To do: Please output exactly the lines of the material from the first through the line containing "realSite c ->", and nothing more.

Raw data:
● ● ● ●
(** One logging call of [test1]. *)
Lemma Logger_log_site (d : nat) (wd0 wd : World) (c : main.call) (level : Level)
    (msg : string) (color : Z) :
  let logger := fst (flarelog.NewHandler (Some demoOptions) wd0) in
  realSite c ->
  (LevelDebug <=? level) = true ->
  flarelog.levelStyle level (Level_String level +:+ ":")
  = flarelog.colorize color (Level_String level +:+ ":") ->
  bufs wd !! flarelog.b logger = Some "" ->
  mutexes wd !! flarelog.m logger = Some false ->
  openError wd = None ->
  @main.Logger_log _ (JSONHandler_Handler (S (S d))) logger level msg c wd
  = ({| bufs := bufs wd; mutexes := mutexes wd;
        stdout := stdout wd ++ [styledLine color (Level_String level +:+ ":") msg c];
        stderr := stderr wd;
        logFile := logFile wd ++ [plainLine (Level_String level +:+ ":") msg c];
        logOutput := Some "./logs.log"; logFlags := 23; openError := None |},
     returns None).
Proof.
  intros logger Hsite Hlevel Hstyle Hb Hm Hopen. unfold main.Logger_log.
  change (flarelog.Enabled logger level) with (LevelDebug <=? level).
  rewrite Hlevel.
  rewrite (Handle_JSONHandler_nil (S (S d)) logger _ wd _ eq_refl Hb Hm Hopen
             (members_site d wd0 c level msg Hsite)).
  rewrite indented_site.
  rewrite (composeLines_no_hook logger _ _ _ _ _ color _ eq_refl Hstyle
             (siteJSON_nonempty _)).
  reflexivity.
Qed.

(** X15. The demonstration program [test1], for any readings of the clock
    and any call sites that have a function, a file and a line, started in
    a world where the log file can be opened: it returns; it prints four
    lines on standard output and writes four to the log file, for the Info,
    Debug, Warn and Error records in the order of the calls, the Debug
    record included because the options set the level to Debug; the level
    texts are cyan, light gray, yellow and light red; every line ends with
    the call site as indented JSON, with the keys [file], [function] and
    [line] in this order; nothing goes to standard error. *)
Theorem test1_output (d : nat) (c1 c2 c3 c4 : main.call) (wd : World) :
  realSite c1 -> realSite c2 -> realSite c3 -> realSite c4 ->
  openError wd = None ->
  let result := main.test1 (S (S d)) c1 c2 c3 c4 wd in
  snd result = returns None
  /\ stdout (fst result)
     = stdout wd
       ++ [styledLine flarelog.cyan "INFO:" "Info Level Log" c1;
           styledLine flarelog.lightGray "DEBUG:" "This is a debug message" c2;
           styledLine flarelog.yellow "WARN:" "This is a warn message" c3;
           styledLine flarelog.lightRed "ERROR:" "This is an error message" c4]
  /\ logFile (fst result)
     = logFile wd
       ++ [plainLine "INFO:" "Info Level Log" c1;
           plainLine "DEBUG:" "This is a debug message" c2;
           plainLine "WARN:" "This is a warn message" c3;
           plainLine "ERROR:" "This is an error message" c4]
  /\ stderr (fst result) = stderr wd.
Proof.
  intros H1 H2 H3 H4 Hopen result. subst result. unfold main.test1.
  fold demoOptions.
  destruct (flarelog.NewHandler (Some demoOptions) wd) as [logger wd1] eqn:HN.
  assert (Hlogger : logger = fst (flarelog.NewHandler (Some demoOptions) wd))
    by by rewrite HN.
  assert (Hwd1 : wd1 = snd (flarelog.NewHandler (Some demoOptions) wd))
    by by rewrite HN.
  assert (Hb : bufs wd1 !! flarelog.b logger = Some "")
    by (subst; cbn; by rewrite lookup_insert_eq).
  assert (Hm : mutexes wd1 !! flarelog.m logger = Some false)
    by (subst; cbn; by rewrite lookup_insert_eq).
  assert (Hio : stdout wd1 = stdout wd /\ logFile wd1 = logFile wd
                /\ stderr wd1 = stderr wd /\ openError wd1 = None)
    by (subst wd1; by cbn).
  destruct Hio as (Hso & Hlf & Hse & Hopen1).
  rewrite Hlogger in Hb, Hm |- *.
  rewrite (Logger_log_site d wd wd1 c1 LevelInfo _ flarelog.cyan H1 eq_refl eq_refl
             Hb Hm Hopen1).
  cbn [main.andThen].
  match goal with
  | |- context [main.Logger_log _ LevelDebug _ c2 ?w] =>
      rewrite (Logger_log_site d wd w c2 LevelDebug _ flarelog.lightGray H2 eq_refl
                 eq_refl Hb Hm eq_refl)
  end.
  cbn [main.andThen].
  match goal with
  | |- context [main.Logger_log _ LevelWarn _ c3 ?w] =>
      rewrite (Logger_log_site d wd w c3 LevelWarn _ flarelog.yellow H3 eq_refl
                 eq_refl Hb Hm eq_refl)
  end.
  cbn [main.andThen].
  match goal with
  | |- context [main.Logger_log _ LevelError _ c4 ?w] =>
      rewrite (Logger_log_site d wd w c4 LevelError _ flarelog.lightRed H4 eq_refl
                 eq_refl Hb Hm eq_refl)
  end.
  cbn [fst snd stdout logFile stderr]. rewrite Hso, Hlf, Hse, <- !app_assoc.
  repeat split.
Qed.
● ● ● ●
Task output:
(** One logging call of [test1]. *)
Lemma Logger_log_site (d : nat) (wd0 wd : World) (c : main.call) (level : Level)
    (msg : string) (color : Z) :
  let logger := fst (flarelog.NewHandler (Some demoOptions) wd0) in
  realSite c ->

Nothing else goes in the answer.